The Nutcracker en pointe

Chronicle Staff

By Allana Rivera

Three sophomores have been performing this holiday season in outside productions of The Nutcracker. The ballet is a light-hearted story of the dreams of a young girl in 19th century Russia on Christmas Eve.

It is a fantastical tale of gingerbread-eating mice, snowflakes that come alive and a land of dancing confections. Nicolena Farias-Eisner ’13, Lida Mazina ’13 and Rachel Schwartz ’13 take part as ballerinas.

Schwartz dances for Westside Ballet, a Santa Monica studio which holds their yearly Nutcracker production at Wadsworth Theatre in West Los Angeles.

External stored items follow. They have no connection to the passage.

(* ===== verification/Comments.v ===== *)
(** * Comments on the items of providers

    [main/src/comments.rs] with the pages of [core/src/provider/comment.rs], the item behind an
    identifier ([main/src/provider_item.rs]) as it is resolved against the registry, the requests
    of [process_qcm.rs] that ask for comments, and the errors they answer with
    ([main/src/error.rs]). The functions are [Code] over the registry of [Registry.v]: every look
    at it is an action of its own, and the database and the provider are asked. *)
From S2P Require Import Prelude Text Tables Threads Registry.
From stdpp Require Import gmap.
From stdpp Require Import options.
#[local] Set Default Proof Using "Type*".

Open Scope Z_scope.
Open Scope list_scope.

(** ** Errors *)

(** Of a provider; the variant [Infallible] has no values. *)
Inductive ProviderError :=
| PInternal (message : string) | IO (message : string) | Serde (message : string)
| PParseSubtitle (message : string) | Lua (message : string) | External (message : string)
| WithContext (context : string) (err : ProviderError)
| PNotAuth | PAuthRequired (message : string) (jump_url : option string)
| UnknownBase | RequestFailed (message : string) | BadUuid (message : string)
| PNotFound | PNotImplemented | PDb (e : DbErr).
(** The variants of [ProcessError] these requests answer with. *)
Inductive ProcessError :=
| NotAuth | AuthRequired (message : string) (jump_url : option string)
| Internal (message : string) | InternalProvider (e : ProviderError)
| MissingFields (what : string) | DbError (e : DbErr)
| WrongId (id : string) | NoSuchProvider (id : string) | NoSuchMix (id : string)
| NoSuchItemType (kind : string) | ParseSubtitle (message : string) | NotFound | NotImplemented.

Fixpoint cause (e : ProviderError) : ProviderError :=
  match e with WithContext _ err => cause err | e => e end.
(** Without the lines for the log. *)
Definition from_provider_error (e : ProviderError) : ProcessError :=
  match cause e with
  | PNotFound => NotFound
  | PNotAuth => NotAuth
  | PAuthRequired message jump_url => AuthRequired message jump_url
  | PParseSubtitle message => ParseSubtitle message
  | _ => InternalProvider e
  end.
Definition error (e : ProviderError) : ProcessError :=
  match cause e with PNotImplemented => NotImplemented | _ => from_provider_error e end.

(** An early return, or a panic. *)
Inductive Stop := Fails (e : ProcessError) | Panics (message : string).

(** ** Pages of a provider *)

Inductive CommentOrder := Hot | Latest.
#[export] Instance CommentOrder_eq_dec : EqDecision CommentOrder.
Proof. solve_decision. Defined.
Record CommentTarget := mk_CommentTarget { ct_native_id : string; ct_item_type : ItemType.t }.
Record CommentPageRequest := mk_CommentPageRequest {
  pr_order : CommentOrder; pr_state : option string; pr_limit : Z
}.
Record CommentAuthor := mk_CommentAuthor {
  ca_id : string; ca_name : string; ca_avatar_url : option string
}.
Record CommentQuote := mk_CommentQuote {
  cq_id : string; cq_author : CommentAuthor; cq_content : string; cq_deleted : bool
}.
Inductive Comment := mk_Comment {
  co_id : string; co_author : CommentAuthor; co_content : string; co_time_ms : option Z;
  co_liked : option bool; co_like_count : option Z; co_reply_count : option Z;
  co_deleted : bool; co_quote : option CommentQuote; co_previews : list Comment
}.
Record CommentPage := mk_CommentPage {
  cp_comments : list Comment; cp_order : CommentOrder; cp_orders : list CommentOrder;
  cp_total : option Z; cp_has_more : bool; cp_next_state : option string;
  cp_can_reply : bool; cp_can_like : bool
}.
Record CommentLikeResult := mk_CommentLikeResult { lr_liked : bool; lr_like_count : option Z }.

(** What a page's validation reads of a [reqwest::Url]. *)
Record Url := mk_Url {
  url_scheme : string; url_host_str : option string; url_username : string; url_password : option string
}.

Section validation.
(** [reqwest::Url::parse]. *)
Context (url_parse : string → option Url).

Definition valid_author (value : CommentAuthor) : bool :=
  is_none_or (ca_avatar_url value) (λ url, is_some_and (url_parse url) (λ url,
    (str_eqb (url_scheme url) "http" || str_eqb (url_scheme url) "https") &&
    bool_decide (is_Some (url_host_str url)) &&
    is_empty (url_username url) && bool_decide (url_password url = None))).
Fixpoint valid_comment (depth : Z) (value : Comment) : bool :=
  negb (is_empty (co_id value)) && (slen (co_id value) <=? 256) && valid_author (co_author value) &&
  is_none_or (co_time_ms value) (λ time, 0 <=? time) &&
  is_none_or (co_quote value) (λ quote, valid_author (cq_author quote)) &&
  (zlen (co_previews value) <=? 3) &&
  (bool_decide (co_previews value = []) || (depth <? 1)) &&
  forallb (valid_comment (depth + 1)) (co_previews value).
Definition validate (page : CommentPage) (request : CommentPageRequest) : result ProviderError unit :=
  if (pr_limit request <? zlen (cp_comments page)) ||
     negb (bool_decide (cp_order page = pr_order request)) ||
     negb (bool_decide (cp_order page ∈ cp_orders page)) ||
     negb (Bool.eqb (cp_has_more page) (is_some_and (cp_next_state page) (λ value, negb (is_empty value)))) ||
     is_some_and (cp_next_state page) (λ value,
       (8192 <? slen value) || bool_decide (Some value = pr_state request)) ||
     (cp_has_more page && bool_decide (cp_comments page = [])) ||
     negb (forallb (valid_comment 0) (cp_comments page))
  then Err (PInternal "invalid comment page") else Ok tt.
End validation.

(** ** Messages *)

Record WireAuthor := mk_WireAuthor { wa_id : string; wa_name : string; wa_avatar_url : option string }.
Record WireQuote := mk_WireQuote {
  wq_id : string; wq_author : option WireAuthor; wq_content : string; wq_deleted : bool
}.
Inductive WireComment := mk_WireComment {
  wc_id : string; wc_author : option WireAuthor; wc_content : string; wc_time_ms : option Z;
  wc_liked : option bool; wc_like_count : option Z; wc_reply_count : option Z;
  wc_deleted : bool; wc_quote : option WireQuote; wc_previews : list WireComment
}.
Record WirePage := mk_WirePage {
  wp_comments : list WireComment; wp_order : Z; wp_orders : list Z; wp_total : option Z;
  wp_has_more : bool; wp_next_token : option string; wp_can_reply : bool; wp_can_like : bool
}.
Record CommentsResult := mk_CommentsResult {
  rs_supported : bool; rs_scope : string; rs_provider_id : option Z; rs_epoch : Z; rs_page : option WirePage
}.
Definition unsupported : CommentsResult := mk_CommentsResult false "" None 0 None.
Record GetCommentsReq := mk_GetCommentsReq {
  rq_id : Z; rq_item_type : Z; rq_order : Z; rq_token : option string; rq_limit : Z
}.
Record GetCommentRepliesReq := mk_GetCommentRepliesReq {
  rr_query : option GetCommentsReq; rr_parent_id : string; rr_scope : string
}.
Record SetCommentLikeReq := mk_SetCommentLikeReq {
  sl_id : Z; sl_item_type : Z; sl_comment_id : string; sl_value : bool; sl_scope : string
}.

Definition order (value : Z) : result Stop CommentOrder :=
  if value =? 0 then Ok Latest else if value =? 1 then Ok Hot
  else Err (Fails (MissingFields "comment order")).
Definition wire_order (value : CommentOrder) : Z := match value with Hot => 1 | Latest => 0 end.
Definition author (value : CommentAuthor) : WireAuthor :=
  mk_WireAuthor (ca_id value) (ca_name value) (ca_avatar_url value).
Definition wire_quote (value : CommentQuote) : WireQuote :=
  mk_WireQuote (cq_id value) (Some (author (cq_author value))) (cq_content value) (cq_deleted value).
Fixpoint comment (value : Comment) : WireComment :=
  mk_WireComment (co_id value) (Some (author (co_author value))) (co_content value) (co_time_ms value)
    (co_liked value) (co_like_count value) (co_reply_count value) (co_deleted value)
    (wire_quote <$> co_quote value) (map comment (co_previews value)).
Definition wire_page (page : CommentPage) (next_token : option string) : WirePage :=
  mk_WirePage (map comment (cp_comments page)) (wire_order (cp_order page))
    (map wire_order (cp_orders page)) (cp_total page) (cp_has_more page) next_token
    (cp_can_reply page) (cp_can_like page).

(** ** Scopes and tokens *)

Definition show_i64 (n : Z) : string := if n <? 0 then "-" +:+ show_u64 (- n) else show_u64 n.

(** An item and the provider that answers for it. *)
Record ProviderItem := mk_ProviderItem { pi_id : Z; pi_item : Item; pi_provider : nat }.
(** What a scope is the digest of. *)
Record Identity := mk_Identity {
  id_instance : string; id_epoch : Z; id_provider : Z; id_item : Z; id_native : string; id_type : Z
}.
#[export] Instance Identity_eq_dec : EqDecision Identity.
Proof. solve_decision. Defined.
Record Token := mk_Token {
  tk_scope : string; tk_id : Z; tk_kind : Z; tk_order : Z; tk_parent : option string;
  tk_limit : Z; tk_state : string
}.
(** [serde_json] of the two, the digest and the base 64 behind [qcm_core::crypto], and
    [INSTANCE], which is drawn when the program starts. *)
Class Codec := {
  instance : string;
  to_vec : Identity → result string (list Z);
  sha256 : list Z → result string (list Z);
  encode_block : list Z → string;
  to_string : Token → result string string;
  from_str : string → option Token;
}.

(** What is asked of the database and of a provider. *)
Inductive Question : Type → Type :=
| FindMix (id : Z) : Question (result DbErr (option Mix))
| FindItem (id : Z) : Question (result DbErr (option Item))
| Comments (p : nat) (target : CommentTarget) (request : CommentPageRequest)
    : Question (result ProviderError (option CommentPage))
| CommentReplies (p : nat) (target : CommentTarget) (parent : string) (request : CommentPageRequest)
    : Question (result ProviderError (option CommentPage))
| SetCommentLike (p : nat) (target : CommentTarget) (id : string) (value : bool)
    : Question (result ProviderError CommentLikeResult).

Section comments.
Context `{!Codec} (url_parse : string → option Url).
Implicit Types target : ProviderItem.
#[local] Notation CommentM := (Fallible Registry Question Stop).

Definition fails {A} (r : result ProcessError A) : CommentM A := try_ (map_err Fails r).
(** A question whose error is the answer, as [f] says it. *)
Definition asks {E A} (f : E → ProcessError) (q : Question (result E A)) : CommentM A :=
  r ← calmly (ask q) ; fails (map_err f r).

Mazina attends Ballet Arts in Westside Village, and this year is performing at the Civic Arts Plaza in Thousand Oaks.

Farias-Eisner dances for Marat Daukayev School of Ballet in Los Angeles, and is performing at the Japan America Theatre in downtown Los Angeles.

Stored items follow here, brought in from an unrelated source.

(** C14. A token continues the page it came with: when a page was answered with a token, the
    provider had been asked for it and had answered with a state, and any later request that
    gives the token back, whatever happened meanwhile, carries that state exactly when the token
    is not longer than 16384 bytes and the item, its kind, the order, the parent and the limit
    are those of the first request and the scope is the one the page was answered with;
    otherwise it is refused. A provider that is asked with it is the one that was asked before,
    about the same item and in the same login of it, unless two identities have one digest. *)
Theorem tokens_continue_pages req parent expected g l t rsp g' page tok :
  history g l →
  runs registry_step (list_comments url_parse req parent expected) g t (Ok rsp) g' →
  rs_page rsp = Some page → wp_next_token page = Some tok →
  ∃ g1 p target request answer state,
    pages t = [(g1, (p, target, parent, request), Ok (Some answer))] ∧ cp_next_state answer = Some state ∧
    ∀ req' parent', rq_token req' = Some tok →
      (∀ sc, page_state sc req' parent' =
         if 16384 <? slen tok then Err (MissingFields "comment token")
         else if bool_decide (sc = rs_scope rsp ∧ rq_id req' = rq_id req ∧ rq_item_type req' = rq_item_type req ∧
                rq_order req' = rq_order req ∧ parent' = parent ∧ rq_limit req' = rq_limit req)
         then Ok (Some state) else Err (MissingFields "expired or mismatched comment token")) ∧
      ∀ expected' g2 t' r g3, rtc registry_step g' g2 →
        runs registry_step (list_comments url_parse req' parent' expected') g2 t' r g3 →
        pages t' = [] ∨ ∃ g4 g5 p' target' answer',
          pages t' = [(g5, (p', target', parent, mk_CommentPageRequest (pr_order request) (Some state) (pr_limit request)), answer')] ∧
          (p' = p ∧ target' = target ∧ rtc registry_step g2 g4 ∧ rtc registry_step g4 g5 ∧
             epoch_of g4 p = epoch_of g1 p ∨ collision).
Proof.
  intros Hl Hr Hpage Htok.
  assert (rsp ≠ unsupported) as Hsup by (intros ->; done).
  apply list_runs in Hr as [[_ Hr]|(target & o & sc & n & state & a & b & s1 & answer & t2 & Ha & Hp & Hans)];
    [by destruct (Hsup (Hr _ eq_refl))|].
  destruct answer as [answer|err]; [|by destruct Hans as (_ & ? & ?)].
  apply answered_runs in Hans as [Ht2 Hans].
  destruct (Hans _ eq_refl Hsup) as (pg & tk & m & c & d & -> & _ & Hnext & Hc & [Hscd _] & Hg' & Hpg & <-).
  rewrite Hpage in Hpg. injection Hpg as ->. cbn in Htok. subst tk.
  destruct (next_token_state _ _ _ _ _ Hnext) as (st & Hst & Htext).
  rewrite Ht2 in Hp. exists s1, (pi_provider target), (target_of target), (request_of req o state), pg, st.
  split_and!; [done..|]. intros req' parent' Htk. split; [intros sc'; by apply page_state_of_token|].
  intros expected' g2 t' r g3 Hg2 Hr'.
  apply list_runs in Hr' as [[Hr' _]|(target' & o' & sc' & n' & state' & a' & b' & s1' & answer' & t2' & Ha' & Hp' & Hans')];
    [by left|right].
  destruct Ha as [_ Ho Hga Hsc _ Hbs], Ha' as [_ Ho' Hga' Hsc' Hst' Hbs'].
  pose proof Hsc as [Hsca _]. pose proof Hsc' as [Hsca' _].
  rewrite (page_state_of_token _ _ _ _ _ _ _ _ Htext Htk) in Hst'.
  destruct (16384 <? slen tok); [done|]. case_bool_decide as Hsame; [|done]. injection Hst' as <-.
  destruct Hsame as (-> & Hid & Hkind & Hord & -> & Hlim). rewrite Hord, Ho in Ho'. injection Ho' as <-.
  assert (pages t2' = []) as Hend.
  { destruct answer' as [x|x]; [by apply answered_runs in Hans' as [? _]|by destruct Hans' as [-> _]]. }
  rewrite Hend in Hp'.
  exists a', s1', (pi_provider target'), (target_of target'), answer'.
  split; [by rewrite Hp'; unfold page_asked, request_of; cbn; rewrite Hlim|].
  assert (rtc registry_step a s1) as Has by (etrans; [eapply rtc_once, R_snapshot, Hsca|done]).
  assert (rtc registry_step s1 a') as Hsa.
  { repeat (etrans; [eassumption|]). etrans; [eapply rtc_once, R_snapshot, Hscd|]. by repeat (etrans; [eassumption|]). }
  destruct (scoped_targets target target' (rs_scope rsp) n n' g l a b a' b') as [(-> & -> & He)|Hcol]; try done; [by etrans| |by right].
  left. split_and!; [done..| |].
  - etrans; [by eapply rtc_once, R_snapshot, Hsca'|done].
  - pose proof (epochs_grow _ _ (pi_provider target) Has). pose proof (epochs_grow _ _ (pi_provider target) Hsa). lia.
Qed.

(** C15. What is answered was asked of one login: for a page that is answered, the provider was
    asked once, and between the state it was asked in and a state after its answer no login of it
    has ended, unless two identities have one digest; then it was still the provider of the item.
    The page has at most as many comments as were asked for, at most 50, in the order that was
    asked for; previews are one level deep; a page that has more is not empty, and never
    continues with the token it was asked with. *)
Theorem pages_of_one_login req parent expected g l t rsp g' page :
  history g l →
  runs registry_step (list_comments url_parse req parent expected) g t (Ok rsp) g' →
  rs_page rsp = Some page →
  ∃ g1 g2 target request answer,
    pages t = [(g1, page_asked target parent request, Ok (Some answer))] ∧
    page = wire_page answer (wp_next_token page) ∧
    zlen (cp_comments answer) ≤ rq_limit req ≤ 50 ∧ Comments.order (rq_order req) = Ok (cp_order answer) ∧
    Forall (λ c, Forall (λ p, co_previews p = []) (co_previews c)) (cp_comments answer) ∧
    (cp_has_more answer = true → cp_comments answer ≠ []) ∧
    (is_Some (wp_next_token page) → wp_next_token page ≠ rq_token req) ∧
    rtc registry_step g g1 ∧ rtc registry_step g1 g2 ∧ rtc registry_step g2 g' ∧
    provider (i_provider (pi_item target)) g2 = Some (pi_provider target) ∧
    (epoch_of g1 (pi_provider target) = epoch_of g2 (pi_provider target) ∨ collision).
Proof.
  intros Hl Hr Hpage. assert (rsp ≠ unsupported) as Hsup by (intros ->; done).
  apply list_runs in Hr as [[_ Hr]|(target & o & sc & n & state & a & b & s1 & answer & t2 & Ha & Hp & Hans)];
    [by destruct (Hsup (Hr _ eq_refl))|].
  destruct answer as [answer|err]; [|by destruct Hans as (_ & ? & ?)].
  apply answered_runs in Hans as [Ht2 Hans]. rewrite Ht2 in Hp.
  destruct (Hans _ eq_refl Hsup) as (pg & tok & m & c & d & -> & Hv & Hnext & Hc & Hscd & Hg' & Hpg & <-).
  rewrite Hpage in Hpg. injection Hpg as ->.
  destruct Ha as [Hlim Ho Hga Hsca Hst Hbs], (page_validates _ _ _ _ Hv) as (Hlen & Hord & Hstate & Hmore & Hflat).
  assert (epoch_of s1 (pi_provider target) = epoch_of c (pi_provider target) ∨ collision) as Hlogin.
  { destruct (same_login target _ n m g l a b s1 c d Hl Hga Hsca Hbs Hc Hscd) as [[? _]|?]; [by left|by right]. }
  destruct Hsca as [Hsca _], Hscd as [Hscd _].
  exists s1, c, target, (request_of req o state), pg. split_and!; try done; try lia; try exact Hlen.
  - by rewrite Ho, Hord.
  - apply Forall_forall. intros x Hx. rewrite forallb_forall in Hflat. eapply valid_comment_flat, Hflat.
    by apply list_elem_of_In.
  - cbn. intros [tk ->] Htk. destruct (next_token_state _ _ _ _ _ Hnext) as (st & Hst' & Htext).
    rewrite (page_state_of_token _ _ _ _ _ _ _ _ Htext (eq_sym Htk)) in Hst.
    destruct (16384 <? slen tk); [done|]. case_bool_decide; [|done]. injection Hst as <-.
    by destruct (Hstate _ Hst') as [_ ?].
  - etrans; [exact Hga|]. etrans; [by eapply rtc_once, R_snapshot|done].
  - etrans; [by eapply rtc_once, R_snapshot|done].
  - by apply snapshot_provider in Hscd as [? _].
Qed.
End properties.

Section confirmed.
Context `{!Codec}.

(** A like that is confirmed took effect: the provider was asked once, for this comment of
    the item of the scope, answered with the reaction that was asked for, and no login of it has
    ended between the state it was asked in and the last one, unless two identities have one
    digest. *)
Theorem likes_of_one_login req g l t rsp g' :
  history g l → runs registry_step (like req) g t (Ok rsp) g' →
  lr_liked rsp = sl_value req ∧
  ∃ g1 target n,
    likes t = [(g1, (pi_provider target, target_of target, sl_comment_id req, sl_value req), Ok rsp)] ∧
    digest_text (identity target n) = Ok (sl_scope req) ∧
    rtc registry_step g g1 ∧ rtc registry_step g1 g' ∧
    (epoch_of g1 (pi_provider target) = epoch_of g' (pi_provider target) ∨ collision).
Proof.
  intros Hl (target & n & m & a & b & s1 & c & Ha & Hsc & Hb & Ht & Hc & Hsc' & Hv)%like_runs.
  split; [done|]. exists s1, target, n. split_and!; [done|by destruct Hsc| | |].
  - etrans; [exact Ha|]. etrans; [by eapply rtc_once, R_snapshot, Hsc|done].
  - etrans; [exact Hc|by eapply rtc_once, R_snapshot, Hsc'].
  - destruct (same_login target _ n m g l a b s1 c g' Hl Ha Hsc Hb Hc Hsc') as [[He _]|?]; [left|by right].
    rewrite He. unfold epoch_of. by rewrite (snapshot_epochs _ _ _ _ (proj1 Hsc')).
Qed.
End confirmed.

(** ** An example *)

Section example_runs.
Context {S A : Type} {Q : Type → Type} (env : relation S) (oracle : ∀ X, Q X → X).
(** A run of the code alone is a run. *)
Lemma run_code_runs n : ∀ (c : Code S Q A) s a s',
  run_code oracle n c s = (Ret a, s') → ∃ t, runs env c s t a s'.
Proof.
  induction n as [|n IH]; intros c s a s' Hr.
  - cbn in Hr. injection Hr as -> ->. by exists [].
  - destruct c as [b|X d m k|X q d k]; cbn in Hr.
    + injection Hr as -> ->. by exists [].
    + destruct (m s) as [[b s1]|] eqn:Hm; [|done]. destruct (IH _ _ _ _ Hr) as [t Ht].
      exists t. by exists s, b, s1.
    + destruct (IH _ _ _ _ Hr) as [t Ht]. exists (Asked s q (oracle X q) :: t). by exists s, (oracle X q), t.
Qed.
End example_runs.

Module CommentExample.
(** Tokens in binary. *)
Fixpoint show_bits (p : positive) : string :=
  match p with xH => "" | xO p => String "0"%char (show_bits p) | xI p => String "1"%char (show_bits p) end.
Fixpoint parse_bits (s : string) : positive :=
  match s with
  | EmptyString => xH
  | String c s => if Ascii.eqb c "0"%char then xO (parse_bits s) else xI (parse_bits s)
  end.
Lemma parse_show p : parse_bits (show_bits p) = p.
Proof. induction p as [p IH|p IH|]; cbn; by rewrite ?IH. Qed.
#[local] Instance Token_eq_dec : EqDecision Token.
Proof. solve_decision. Defined.
#[local] Instance Token_countable : Countable Token.
Proof.
  apply (inj_countable'
    (λ t, (tk_scope t, tk_id t, tk_kind t, tk_order t, tk_parent t, tk_limit t, tk_state t))
    (λ '(sc, i, k, o, p, l, st), mk_Token sc i k o p l st)).
  by intros [].
Defined.
#[local] Instance bits : Codec := {
  instance := "this process";
  to_vec x := Ok [id_epoch x; id_provider x; id_item x; id_type x];
  sha256 l := Ok l;
  encode_block l := Text.join "," (map show_u64 l);
  to_string t := Ok (show_bits (encode t));
  from_str s := decode (parse_bits s);
}.
#[local] Instance bits_laws : CodecLaws.
Proof. intros t text [= <-]. cbn. by rewrite parse_show, decode_encode. Qed.

(** Song 5 is one of provider 7's, which has two pages of comments. *)
Definition song : Item := mk_Item "native" (Some 1) 7 ItemType.Song 0 0 0.
Definition said (id : string) : Comment :=
  mk_Comment id (mk_CommentAuthor "a" "A" None) "text" (Some 1) None None None false None [].
Definition page_at (r : CommentPageRequest) : CommentPage :=
  match pr_state r with
  | None => mk_CommentPage [said "c1"] (pr_order r) [Hot; Latest] None true (Some "p2") false true
  | Some _ => mk_CommentPage [said "c2"] (pr_order r) [Hot; Latest] None false None false true
  end.
Definition oracle X (q : Question X) : X :=
  match q with
  | FindMix _ => Ok None
  | FindItem id => Ok (if id =? 5 then Some song else None)
  | Comments _ _ r | CommentReplies _ _ _ r => Ok (Some (page_at r))
  | SetCommentLike _ _ _ value => Ok (mk_CommentLikeResult value (Some 3))
  end.
Definition start : Registry := add_provider 7 1 no_providers.
Lemma started : history start [].
Proof. apply H_add, H_start. Qed.
Definition asking (token : option string) : GetCommentsReq := mk_GetCommentsReq 5 101 1 token 20.
Definition no_url (_ : string) : option Url := None.
Definition ran (req : GetCommentsReq) (s : Registry) : CommentsResult * Registry :=
  match run_code oracle 40 (list_comments no_url req None None) s with
  | (Ret (Ok r), s) => (r, s)
  | (_, s) => (unsupported, s)
  end.
Definition first : CommentsResult := (ran (asking None) start).1.
Definition token : option string := rs_page first ≫= wp_next_token.
Definition second : CommentsResult := (ran (asking token) (ran (asking None) start).2).1.
Example pages_follow :
  map wc_id (default [] (wp_comments <$> rs_page first)) = ["c1"%string] ∧
  map wc_id (default [] (wp_comments <$> rs_page second)) = ["c2"%string] ∧
  (rs_page second ≫= wp_next_token) = None.
Proof. vm_compute. done. Qed.
Lemma first_run : ∃ t, runs registry_step (list_comments no_url (asking None) None None) start t
  (Ok first) (ran (asking None) start).2.
Proof. eapply (run_code_runs _ oracle 40). vm_compute. reflexivity. Qed.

“From the beginning of September to the beginning of December my whole life is taken up by ballet, and as [the production] gets closer, [rehearsals] get more intense,” Schwartz said.

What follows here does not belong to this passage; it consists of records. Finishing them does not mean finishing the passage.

(** [s[i] = b], for [i] below [len s]. *)
Definition store (m : heap) (s : slice) (i : nat) (b : Z) : heap :=
  poke m (arr s) (off s + i) [b].

(** [append(s, bs...)]: in place while the capacity suffices, otherwise
    into a new array (whose capacity Go leaves open; the least one is
    taken here). *)
Definition append (m : heap) (s : slice) (bs : list Z) : heap * slice :=
  if (len s + length bs <=? cap s)%nat
  then (poke m (arr s) (off s + len s) bs,
        mkSlice (arr s) (off s) (len s + length bs) (cap s))
  else
    let n := (len s + length bs)%nat in
    (m ++ [load m s ++ bs], mkSlice (length m) 0 n n).

End Mem.

(** ** vban.go: packets *)

Record Packet : Type := mkPacket {
  Packet_Header : Header;
  Packet_Data : Mem.slice
}.

(** [NewPacket] keeps the caller's slice: no copy is made. *)
Definition NewPacket (header : Header) (data : Mem.slice) : option Packet * option error :=
  if Z.of_nat (Mem.len data) >? MaxPacketDataSize
  then (None, Some (ErrDataSize (Z.of_nat (Mem.len data)) MaxPacketDataSize))
  else
    let p := mkPacket header data in
    (Some p, None).

Definition Packet_MarshalBinary (p : Packet) (m : Mem.heap) : Mem.heap * (Mem.slice * option error) :=
  let '(headerBytes, err) := Header_MarshalBinary (Packet_Header p) in
  match err with
  | Some err => (m, (Mem.nil_slice, Some (ErrMarshalPacketHeader err)))
  | None =>
  if Z.of_nat (Mem.len (Packet_Data p)) >? MaxPacketDataSize
  then (m, (Mem.nil_slice,
            Some (ErrDataSize (Z.of_nat (Mem.len (Packet_Data p))) MaxPacketDataSize)))
  else
    let '(m, fullPacket) :=
      Mem.make m 0 (length headerBytes + Mem.len (Packet_Data p)) in
    let '(m, fullPacket) := Mem.append m fullPacket headerBytes in
    let '(m, fullPacket) := Mem.append m fullPacket (Mem.load m (Packet_Data p)) in
    (m, (fullPacket, None))
  end.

There are over six major dances in the show, all of which include ballerinas and danseurs [French for the male equivalent of a ballerina] dressed in sparkling costumes and dancing to Tchaikovsky’s score.

“I can’t name one costume that doesn’t have any rhinestones,” Schwartz said.

Schwartz said on the score, “It’s so beautiful. It feels like the holiday whenever I hear it.”

The work load, however, is not so glamorous, she said.

“It’s really tiring and painful when you have to be on point for six hours,” Schwartz said.

“En pointe,” is a classic ballet technique which requires dancers to be on their toes for extended periods of time with only their pointe shoes to help them.

The shoes enable dancers to appear weightless, though it does take a considerable amount of work for a dancer to be ready for this technique.

“Even though it may seem tedious it’s actually really exciting,” Schwartz said.

Schwartz’s and Mazina’s Nutcracker performances are planned to end shortly before Christmas.